We all make mistakes. 'To err is human; to forgive, divine', as a very sagacious person1 once said. Even supposedly very intelligent people, such as research chemists, make mistakes. They made one particular howler that still has the capacity, many years after it was made, to reduce whole lecture theatres full of undergraduates to paroxysms of laughter. It is a mistake that, with 20-20 hindsight, should not have been made but organic chemistry would be a much more dreary discipline without it.
It's a classic story of people painting themselves into a corner; although, this time, they did it not with paint and brushes but chemical structures and rules for naming them. The story illustrates that it is possible to make a horrendous mistake in chemistry using just paper and ink, without even the merest drop of nitroglycerine in sight.
First, you need a science in its infancy: organic chemistry. Organic chemistry studies the behaviour of compounds made up mostly of carbon and hydrogen, and is so-called because these compounds are the stuff of which living organisms are built.
Organic chemistry was not even into short trousers in the 19th Century; for a large part of this century, the idea of 'synthesising' organic compounds by starting off with basic chemical building blocks, such as pure carbon and hydrogen, was regarded as being preposterous. Organic chemicals were supposed to have a 'vital force' within them that could only originate from living organisms.

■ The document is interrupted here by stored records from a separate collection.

(* ===== verification/AgentStoreFacts.v ===== *)
(** * Checkpoints of the agent: no crash loses them *)
From S2P Require Import Prelude AgentStore.
#[local] Open Scope Z_scope.

(** ** What is on the disk *)
(** A checkpoint: its name, its metadata and the two files. *)
Record ckpt := Ckpt { k_id : string; k_meta : meta; k_disk : bytes; k_state : bytes }.

Section facts.
Context (sha256 : bytes → bytes) (parse_pointer : bytes → option string) (parse_meta : bytes → option meta).

(** What [latest] checks. *)
Record sound (c : ckpt) : Prop := {
  sound_id : valid_id (k_id c) = true;
  sound_version : m_version (k_meta c) = 1;
  sound_safe : is_safe (m_size (k_meta c)) = true;
  sound_size : 0 < m_size (k_meta c);
  sound_length : byteLength (k_disk c) = m_size (k_meta c);
  sound_disk : sha256 (k_disk c) = m_diskSha256 (k_meta c);
  sound_state : sha256 (k_state c) = m_stateSha256 (k_meta c)
}.
(** A directory whose names and files are all synced where it matters. *)
Definition dir_holds (d : inode) (c : ckpt) (s : fs) : Prop := ∃ e iD iS iM mb,
  dirs s !! d = Some e ∧
  (∀ t, t ∈ all e → t !! "disk.img"%string = Some iD ∧ t !! "state.bin.gz"%string = Some iS ∧ t !! "metadata.json"%string = Some iM) ∧
  files s !! iD = Some (File (k_disk c) true) ∧ files s !! iS = Some (File (k_state c) true) ∧
  files s !! iM = Some (File mb true) ∧ parse_meta mb = Some (k_meta c).
Definition named (id : string) (d : inode) (s : fs) : Prop := ∀ t, t ∈ all (checkpoints s) → t !! id = Some d.
Definition kept (c : ckpt) (d : inode) (s : fs) : Prop := sound c ∧ named (k_id c) d s ∧ dir_holds d c s.
Definition pointed (id : string) (i : inode) (s : fs) : Prop := ∃ b, files s !! i = Some (File b true) ∧ parse_pointer b = Some id.
(** Whatever a crash leaves of latest.json, it names a checkpoint with [P] that is on the
    disk, other than in the directory [X]. *)
Definition safe (X : option inode) (P : ckpt → Prop) (s : fs) : Prop :=
  ∀ t, t ∈ all (root s) → ∃ i c d, t !! "latest.json"%string = Some i ∧ pointed (k_id c) i s ∧ kept c d s ∧ Some d ≠ X ∧ P c.
Definition durable (P : ckpt → Prop) (s : fs) : Prop := safe None P s.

All the same, the stuff of living organisms can be found in many places other than the organism itself. When plants die they can get compressed into coal and oil, and this was recognised as a viable source of organic substances. Friedlieb Ferdinand Runge, a German pioneer of organic chemistry, liked to experiment with coal-tar, and he isolated several important chemicals from it. Aniline and carbolic acid (phenol) both came to be extremely important raw materials - one for dyes and the other for disinfectants and resins.

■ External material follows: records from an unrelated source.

(* ===== verification/AgentDisk.v ===== *)
(** * The agent's disk (src/scripts/agent.mjs: /_agent/disk; agent/runtime.js: client,
    localDiskRequest)

    The page of the development agent reads and writes the working disk with requests to the local
    server, which checks their ranges.  A request whose transport fails is sent again, at
    most three times in all; it may have been executed although its answer was lost.

    The disk is the bytes of working.img; the answers of the transport and of the file
    system are events. *)
From S2P Require Import Prelude.
#[local] Open Scope Z_scope.

(** What [disk.read] and [disk.write] do: all, [n] bytes, or an error. *)
Inductive io := All | Some_ (n : Z) | Failed (e : exn).
(** A request arrives with its answer, is lost, or is executed and its answer is lost. *)
Inductive delivery := Lost (e : exn) | Delivered (i : io) | Unanswered (i : io) (e : exn).

Definition LIMIT : Z := 8388608.
Definition UNKNOWN : exn := Exn None "Invalid disk range".
(** [bytes] written at an offset inside the file. *)
Definition splice (disk : bytes) (offset : Z) (b : bytes) : bytes :=
  take (Z.to_nat offset) disk ++ b ++ drop (Z.to_nat (offset + byteLength b)) disk.
(** [!Number.isSafeInteger(offset)||offset<0||!bytes.length||bytes.length>8388608||offset+bytes.length>diskSize]. *)
Definition invalid (diskSize offset length : Z) : bool :=
  negb (is_safe offset) || (offset <? 0) || (length =? 0) || (LIMIT <? length) || (diskSize <? offset + length).
Definition serve_read (disk : bytes) (offset length : Z) (i : io) : result bytes :=
  if negb (is_safe length) || (length <=? 0) || (LIMIT <? length) then throw_plain "Invalid disk read length"
  else if invalid (byteLength disk) offset length then Throw UNKNOWN
  else match i with
       | Failed e => Throw e
       | All => Ok (slice disk offset (offset + length))
       | Some_ n => if n =? length then Ok (slice disk offset (offset + length)) else throw_plain "Short disk read"
       end.
(** [body(req)] refuses more than one MiB. *)
Definition serve_write (disk : bytes) (offset : Z) (b : bytes) (i : io) : result unit * bytes :=
  if 1048576 <? byteLength b then (throw_plain "Request too large", disk)
  else if invalid (byteLength disk) offset (byteLength b) then (Throw UNKNOWN, disk)
  else match i with
       | Failed e => (Throw e, disk)
       | All => (Ok tt, splice disk offset b)
       | Some_ n => if n =? byteLength b then (Ok tt, splice disk offset b) else (throw_plain "Short disk write", splice disk offset (take (Z.to_nat n) b))
       end.

(** ** The page *)
(** [operation]: an answer with an error status throws an Error, the transport a TypeError. *)
Inductive answer (A : Type) := Answered (r : result A) | TypeError (e : exn).
Arguments Answered {A} r. Arguments TypeError {A} e.
Definition GONE : exn := Exn None "Failed to fetch".
Definition try_read (disk : bytes) (offset length : Z) (d : delivery) : answer bytes * bytes :=
  match d with
  | Lost e | Unanswered _ e => (TypeError e, disk)
  | Delivered i => (Answered (serve_read disk offset length i), disk)
  end.
Definition try_write (disk : bytes) (offset : Z) (b : bytes) (d : delivery) : answer unit * bytes :=
  match d with
  | Lost e => (TypeError e, disk)
  | Delivered i => let '(r, disk) := serve_write disk offset b i in (Answered r, disk)
  | Unanswered i e => (TypeError e, (serve_write disk offset b i).2)
  end.
(** [localDiskRequest(operation)]; a transport without events has gone. *)
Fixpoint localDiskRequest {A} (operation : bytes → delivery → answer A * bytes) (retries : nat) (events : list delivery) (disk : bytes) {struct events} : result A * bytes :=
  match events with
  | [] => (Throw GONE, disk)
  | d :: events =>
      match operation disk d with
      | (Answered r, disk) => (r, disk)
      | (TypeError e, disk) => match retries with O => (Throw e, disk) | S retries => localDiskRequest operation retries events disk end
      end
  end.
Definition read (offset length : Z) (events : list delivery) (disk : bytes) : result bytes * bytes :=
  localDiskRequest (λ disk d, try_read disk offset length d) 2 events disk.
Definition write (offset : Z) (b : bytes) (events : list delivery) (disk : bytes) : result unit * bytes :=
  localDiskRequest (λ disk d, try_write disk offset b d) 2 events disk.

(** ** Facts *)
Lemma length_splice disk offset b : 0 ≤ offset → offset + byteLength b ≤ byteLength disk → byteLength (splice disk offset b) = byteLength disk.
Proof. unfold splice, byteLength. intros. rewrite !length_app, length_take, length_drop. lia. Qed.
Lemma splice_again disk offset a b :
  0 ≤ offset → byteLength a ≤ byteLength b → offset + byteLength b ≤ byteLength disk → splice (splice disk offset a) offset b = splice disk offset b.
Proof.
  intros Ho Hl Hd. unfold splice, byteLength in *. set (n := Z.to_nat offset). assert (Hn : length (take n disk) = n) by (rewrite length_take; lia).
  replace (Z.to_nat (offset + Z.of_nat (length b))) with (n + length b)%nat by lia. replace (Z.to_nat (offset + Z.of_nat (length a))) with (n + length a)%nat by lia.
  f_equal; [by apply take_app_length'|]. f_equal.
  rewrite drop_app, Hn, (drop_ge (take n disk)) by lia. cbn [app]. rewrite drop_app, drop_ge by lia. cbn [app]. rewrite drop_drop. f_equal. lia.
Qed.
(** The disk with a part of the bytes written; [full]: all of them. *)
Definition touched (disk : bytes) (offset : Z) (b : bytes) (disk' : bytes) : Prop := ∃ n, 0 ≤ n ≤ byteLength b ∧ disk' = splice disk offset (take (Z.to_nat n) b).
Lemma splice_nothing disk offset : 0 ≤ offset → splice disk offset [] = disk.
Proof. intros. unfold splice, byteLength. cbn. rewrite Z.add_0_r. apply take_drop. Qed.
Lemma touched_all disk offset b : touched disk offset b (splice disk offset b).
Proof. exists (byteLength b). unfold byteLength. split; [lia|]. by rewrite Nat2Z.id, take_ge. Qed.
Definition inside (disk : bytes) (offset length : Z) : Prop := 0 ≤ offset ∧ 0 < length ∧ offset + length ≤ byteLength disk.
Lemma invalid_inside disk offset length : 0 ≤ length → invalid (byteLength disk) offset length = false → inside disk offset length.
Proof. unfold invalid, inside. intros. bools. lia. Qed.
Lemma splice_same disk offset c rest :
  0 ≤ offset → offset ≤ byteLength disk → splice (take (Z.to_nat offset) disk ++ c ++ rest) offset c = take (Z.to_nat offset) disk ++ c ++ rest.
Proof.
  intros Ho Hd. unfold splice, byteLength in *. assert (Hn : length (take (Z.to_nat offset) disk) = Z.to_nat offset) by (rewrite length_take; lia).
  f_equal; [by apply take_app_length'|]. f_equal. replace (Z.to_nat (offset + Z.of_nat (length c))) with (Z.to_nat offset + length c)%nat by lia.
  rewrite app_assoc. apply drop_app_length'. rewrite length_app. lia.
Qed.
Lemma touched_trans disk offset b d1 d2 : inside disk offset (byteLength b) → touched disk offset b d1 → touched d1 offset b d2 → touched disk offset b d2.
Proof.
  intros (H0 & _ & Hd) (n & Hn & ->) (m & Hm & ->). destruct (Z.le_gt_cases n m) as [Hnm|Hnm].
  - exists m. split; [done|]. apply splice_again; unfold byteLength in *; rewrite ?length_take; lia.
  - exists n. split; [done|]. assert (E : take (Z.to_nat n) b = take (Z.to_nat m) b ++ drop (Z.to_nat m) (take (Z.to_nat n) b)).
    { rewrite <- (take_drop (Z.to_nat m) (take (Z.to_nat n) b)) at 1. rewrite take_take. by replace (Z.to_nat m `min` Z.to_nat n)%nat with (Z.to_nat m) by lia. }
    rewrite E. set (c := take (Z.to_nat m) b). set (x := drop (Z.to_nat m) (take (Z.to_nat n) b)).
    change (splice disk offset (c ++ x)) with (take (Z.to_nat offset) disk ++ (c ++ x) ++ drop (Z.to_nat (offset + byteLength (c ++ x))) disk).
    rewrite <- (app_assoc c). apply splice_same; lia.
Qed.
Lemma length_touched disk offset b d : inside disk offset (byteLength b) → touched disk offset b d → byteLength d = byteLength disk.
Proof. intros (H0 & _ & Hd) (n & Hn & ->). apply length_splice; [done|]. unfold byteLength in *. rewrite length_take. lia. Qed.
Lemma serve_write_touches disk offset b i :
  ((serve_write disk offset b i).2 = disk ∨ (inside disk offset (byteLength b) ∧ touched disk offset b (serve_write disk offset b i).2)) ∧
  ((serve_write disk offset b i).1 = Ok tt → inside disk offset (byteLength b) ∧ (serve_write disk offset b i).2 = splice disk offset b).
Proof.
  unfold serve_write. destruct (_ <? _); [by split; [left|]|]. destruct (invalid _ _ _) eqn:Ei; [by split; [left|]|].
  apply invalid_inside in Ei; [|unfold byteLength; lia]. destruct i as [|n|e].
  - split; [right; split; [done|apply touched_all]|done].
  - destruct (n =? byteLength b); [split; [right; split; [done|apply touched_all]|done]|]. split; [|done]. right. split; [done|].
    exists (Z.max 0 (Z.min n (byteLength b))). unfold byteLength. split; [lia|]. cbn. f_equal. destruct (Z.le_gt_cases n (Z.of_nat (length b))) as [Hn|Hn].
    + f_equal. lia.
    + rewrite !take_ge by lia. done.
  - by split; [left|].
Qed.
(** The state of the disk while a write is tried, relative to the disk it started with. *)
Definition progress (disk : bytes) (offset : Z) (b d : bytes) : Prop := d = disk ∨ (inside disk offset (byteLength b) ∧ touched disk offset b d).
Lemma progress_step disk offset b d d' : progress disk offset b d → progress d offset b d' → progress disk offset b d'.
Proof.
  intros [->|[HI HT]] H'; [done|]. destruct H' as [->|[_ HT']]; [by right|]. right. split; [done|]. by eapply touched_trans.
Qed.
Lemma progress_full disk offset b d : progress disk offset b d → inside d offset (byteLength b) → splice d offset b = splice disk offset b ∧ inside disk offset (byteLength b).
Proof.
  intros [->|[HI (n & Hn & ->)]] Hd; [done|]. split; [|done]. destruct HI as (? & ? & ?). apply splice_again; unfold byteLength in *; rewrite ?length_take; lia.
Qed.
Lemma write_retries disk offset b k events d r d' :
  progress disk offset b d → localDiskRequest (λ disk d, try_write disk offset b d) k events d = (r, d') →
  progress disk offset b d' ∧ (r = Ok tt → inside disk offset (byteLength b) ∧ d' = splice disk offset b).
Proof.
  revert k d. induction events as [|e events IH]; intros k d HP H; cbn in H; [injection H as <- <-; by split|].
  assert (HS : ∀ i, progress disk offset b (serve_write d offset b i).2).
  { intros i. destruct (serve_write_touches d offset b i) as [Ht _]. eapply progress_step; [exact HP|exact Ht]. }
  destruct e as [e|i|i e]; cbn in H.
  - destruct k; [injection H as <- <-; by split|]. by eapply IH.
  - specialize (HS i). destruct (serve_write_touches d offset b i) as [_ Hok]. destruct (serve_write d offset b i) as [r1 d1]. injection H as <- <-. cbn in *.
    split; [done|]. intros ->. destruct (Hok eq_refl) as [Hin ->]. by destruct (progress_full _ _ _ _ HP Hin).
  - specialize (HS i). destruct k; [injection H as <- <-; by split|]. by eapply IH.
Qed.
Lemma read_retries offset length_ k events disk r d' :
  localDiskRequest (λ disk d, try_read disk offset length_ d) k events disk = (r, d') →
  d' = disk ∧ ∀ b, r = Ok b → inside disk offset length_ ∧ b = slice disk offset (offset + length_).
Proof.
  revert k. induction events as [|e events IH]; intros k H; cbn in H; [injection H as <- <-; by split|].
  destruct e as [e|i|i e]; cbn in H; try (destruct k; [injection H as <- <-; by split|by eapply IH]).
  injection H as <- <-. split; [done|]. intros b. unfold serve_read. destruct (negb _ || _ || _) eqn:El; [done|]. bools.
  destruct (invalid _ _ _) eqn:Ei; [done|]. apply invalid_inside in Ei; [|lia]. destruct i as [|n|e]; [by intros [= <-]| |done].
  destruct (n =? length_); [by intros [= <-]|done].
Qed.
(** What does not answer is sent again. *)
Definition unanswered (d : delivery) : bool := match d with Delivered _ => false | _ => true end.

(** However requests and answers are lost: a read that returns gives the bytes of the disk
    and never changes it; a write leaves the disk as it was or with a first part of its
    bytes at their place, inside the disk, whose size stays; when it returns they are all
    there.  A write of at most one MiB inside the disk returns if one of three tries is answered,
    even if earlier ones were executed. *)
Theorem local_disk disk offset :
  (∀ length events r d, read offset length events disk = (r, d) →
     d = disk ∧ ∀ b, r = Ok b → inside disk offset length ∧ b = slice disk offset (offset + length)) ∧
  (∀ b events r d, write offset b events disk = (r, d) →
     (d = disk ∨ (inside disk offset (byteLength b) ∧ touched disk offset b d)) ∧ byteLength d = byteLength disk ∧
     (r = Ok tt → inside disk offset (byteLength b) ∧ d = splice disk offset b)) ∧
  (∀ b lost events, Forall (λ d, unanswered d = true) lost → (length lost ≤ 2)%nat →
     inside disk offset (byteLength b) → byteLength b ≤ 1048576 → byteLength disk ≤ MAX_SAFE_INTEGER →
     write offset b (lost ++ Delivered All :: events) disk = (Ok tt, splice disk offset b)).
Proof.
  split; [intros length_ events r d; apply read_retries|]. split.
  - intros b events r d H. destruct (write_retries disk offset b 2 events disk r d) as [HP Hok]; [by left|done|]. split; [done|]. split; [|done].
    destruct HP as [->|[HI HT]]; [done|by eapply length_touched].
  - intros b lost events HL Hn HI Hb Hs. unfold write.
    enough (HG : ∀ k d, (length lost ≤ k)%nat → progress disk offset b d →
      localDiskRequest (λ disk d, try_write disk offset b d) k (lost ++ Delivered All :: events) d = (Ok tt, splice disk offset b)) by (apply HG; [done|by left]).
    clear Hn. induction HL as [|x lost Hx HL IH]; intros k d Hk HP.
    + cbn. assert (HI' : inside d offset (byteLength b)) by (destruct HP as [->|[_ HT]]; [done|]; unfold inside in *; rewrite (length_touched _ _ _ _ HI HT); done).
      unfold serve_write. replace (1048576 <? byteLength b) with false by (symmetry; by apply Z.ltb_ge).
      assert (Hd : byteLength d = byteLength disk) by (destruct HP as [->|[_ HT]]; [done|by eapply length_touched]).
      destruct HI' as (H0 & H1 & H2). assert (EV : invalid (byteLength d) offset (byteLength b) = false).
      { unfold invalid, is_safe, LIMIT. change MAX_SAFE_INTEGER with 9007199254740991 in *. rewrite !orb_false_iff, negb_false_iff, andb_true_iff, !Z.leb_le, !Z.ltb_ge, Z.eqb_neq. lia. }
      rewrite EV. by destruct (progress_full _ _ _ _ HP (conj H0 (conj H1 H2))) as [-> _].
    + destruct k as [|k]; cbn in Hk; [lia|]. destruct x as [e|i|i e]; [|done|]; cbn.
      * apply IH; [lia|done].
      * apply IH; [lia|]. eapply progress_step; [exact HP|]. apply serve_write_touches.
Qed.
(** A write whose first try is executed in part, and whose second is lost. *)
Lemma local_disk_witness :
  let e := Exn None "Failed to fetch" in
  write 1 [7; 8] [Unanswered (Some_ 1) e; Lost e; Delivered All] [0; 1; 2; 3] = (Ok tt, [0; 7; 8; 3]) ∧
  read 3 2 [Delivered All] [0; 1; 2; 3] = (Throw UNKNOWN, [0; 1; 2; 3]) ∧
  touched [0; 1; 2; 3] 1 [7; 8] (write 1 [7; 8] [Unanswered (Some_ 1) e; Lost e; Lost e] [0; 1; 2; 3]).2.
Proof.
  intros e. split; [|split; [reflexivity|]].
  - apply (proj2 (proj2 (local_disk [0; 1; 2; 3] 1)) [7; 8] [Unanswered (Some_ 1) e; Lost e] []); [by repeat constructor|cbn; lia|split_and!; vm_compute; done|vm_compute; done|vm_compute; done].
  - exists 1. split; [vm_compute; split; discriminate|reflexivity].
Defined.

He also managed to isolate a smelly oil he called pyrrole. He called it this because it was produced by heating coal-tar2 and because it was oily3. Pyrrole is very important in its own right as a chemical building block, but it is also structurally interesting. The exact chemical term for this class of compound is heterocycle; it contains a ring made up of five atoms, one of them a nitrogen atom and the remainder carbons. Five hydrogen atoms festoon the ring, like baubles on a crown, so its formula is C4H5N. Pyrrole has some very interesting chemistry, called aromaticity, that originates from its electronic configuration, and has been extensively investigated.
Now, the element nitrogen is a member of Group V of the Periodic Table. One of the features of the Periodic Table is that elements with similar properties all appear in columns. Nitrogen is at the top of its column, and bismuth at the bottom. In between are various well-known elements, one of these being phosphorus. Chemists like to develop rules and general principles, and so once the structure of pyrrole had been unambiguously determined, they wanted to see if the aromatic behaviour could be extended to rings containing other kinds of element, such as other Group V elements.
Over the cliff, lemming!
The logical next step was to replace nitrogen with phosphorus. The molecule phosphole resulted, being so named because it was a phosphorus-containing analogue of pyrrole. If you are French, then you will realise that it has a rather silly homonym, apparently meaning 'crazy woman' or 'ladyboy'.
The last - and loudest - laugh is reserved for the English-speaking chemist. Right below phosphorus in the Periodic Table is the notorious element arsenic, beloved of poisoners and penny-dreadful writers. Now if one were to make an arsenic analogue of pyrrole it would of course have to be called ... arsole.
You can bet your life it was. Having realised the terrible mistake they had made in setting this naming precedent, chemists decided to make light of it. Hence the hilariously-titled research papers that have been published about this esoteric (and fittingly noxious) molecule: although rarely found as the simplest form C4H5As4, arsole rings are sometimes found in other organic compounds, hence the paper entitled Studies on the Chemistry of the Arsoles5. And, if you want to go just one little stage further, you can do interesting chemical reactions with them, such as in the unforgettably titled paper Unusual Substitution in an Arsole Ring, by the same authors.
Who says that chemists don't have a sense of humour?